Lemma slot_with_missing_nested ts :
  In (Sibling nested) ts ->
  forall w,
    st_dir_exists (store w) (dir nested) = Ok false ->
    run (slot_present (fun t b => target_exists t (Some b)) basenames ts) w
      <> Ok true.
Proof.
  unfold run.
  induction ts as [| t r IH]; intros Hin w Hd; [destruct Hin |].
  simpl. destruct t as [h | h d b | s].
  - unfold bind. simpl. discriminate.
  - destruct (negb (basename_in b basenames)); [simpl; discriminate |].
    destruct Hin as [Heq | Hin]; [discriminate |]. now apply IH.
  - unfold bind.
    destruct (target_exists (Sibling s) (Some basenames) w)
      as [[e | x] w1] eqn:E; [| simpl; discriminate].
    destruct e; simpl; [| discriminate].
    destruct Hin as [Heq | Hin].
    + injection Heq as ->.
      pose proof (sibling_exists_no_dir nested (Some basenames) w Hd) as N.
      unfold SiblingFileCollection.exists_ in N. rewrite N in E.
      discriminate.
    + apply IH; [exact Hin |].
      pose proof (quiet_store w (quiet_nested_exists (Sibling s) basenames))
        as S.
      rewrite E in S. simpl in S. now rewrite S.
Qed.

Lemma count_loop_skips_missing_nested slots :
  forall n ks w n' ks',
    st_dir_exists (store w) (dir nested) = Ok false ->
    run (sibling_count_loop basenames n ks slots) w = Ok (n', ks') ->
    exists counted,
      ks' = ks ++ map fst counted /\
      n' = n + Z.of_nat (List.length counted) /\
      (forall kv, In kv counted ->
         In kv slots /\ ~ In (Sibling nested) (snd kv)).
Proof.
  unfold run.
  induction slots as [| [k ts] rest IH]; intros n ks w n' ks' Hd; simpl.
  - intro H. injection H as <- <-. exists []. simpl.
    rewrite app_nil_r, Z.add_0_r.
    split; [reflexivity |]. split; [reflexivity |]. intros kv [].
  - unfold bind.
    pose proof (quiet_store w
      (@quiet_slot_present (fun t b => target_exists t (Some b)) basenames
         ts (quiet_nested_targets ts))) as S.
    pose proof (fun Hin =>
      slot_with_missing_nested ts Hin w Hd) as N.
    unfold run in N.
    destruct (slot_present (fun t b => target_exists t (Some b)) basenames
                ts w) as [[b | e] w1];
      simpl in S, N; [| simpl; discriminate].
    rewrite <- S in Hd. destruct b; intro H.
    + destruct (IH _ _ _ _ _ Hd H) as (counted & -> & -> & C).
      exists ((k, ts) :: counted). simpl. rewrite <- app_assoc. simpl.
      split; [reflexivity |]. split; [lia |].
      intros kv [<- | Hin].
      * split; [now left |]. simpl. intro Hin. now apply N.
      * destruct (C kv Hin). split; [now right | assumption].
    + destruct (IH _ _ _ _ _ Hd H) as (counted & -> & -> & C).
      exists counted. repeat split; try apply C; trivial.
      right. now apply C.
Qed.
________________________________________
WORK REQUIRED >> State how many lines of the material above contain the word "forall". Say nothing else.

RESULT BELOW >> 3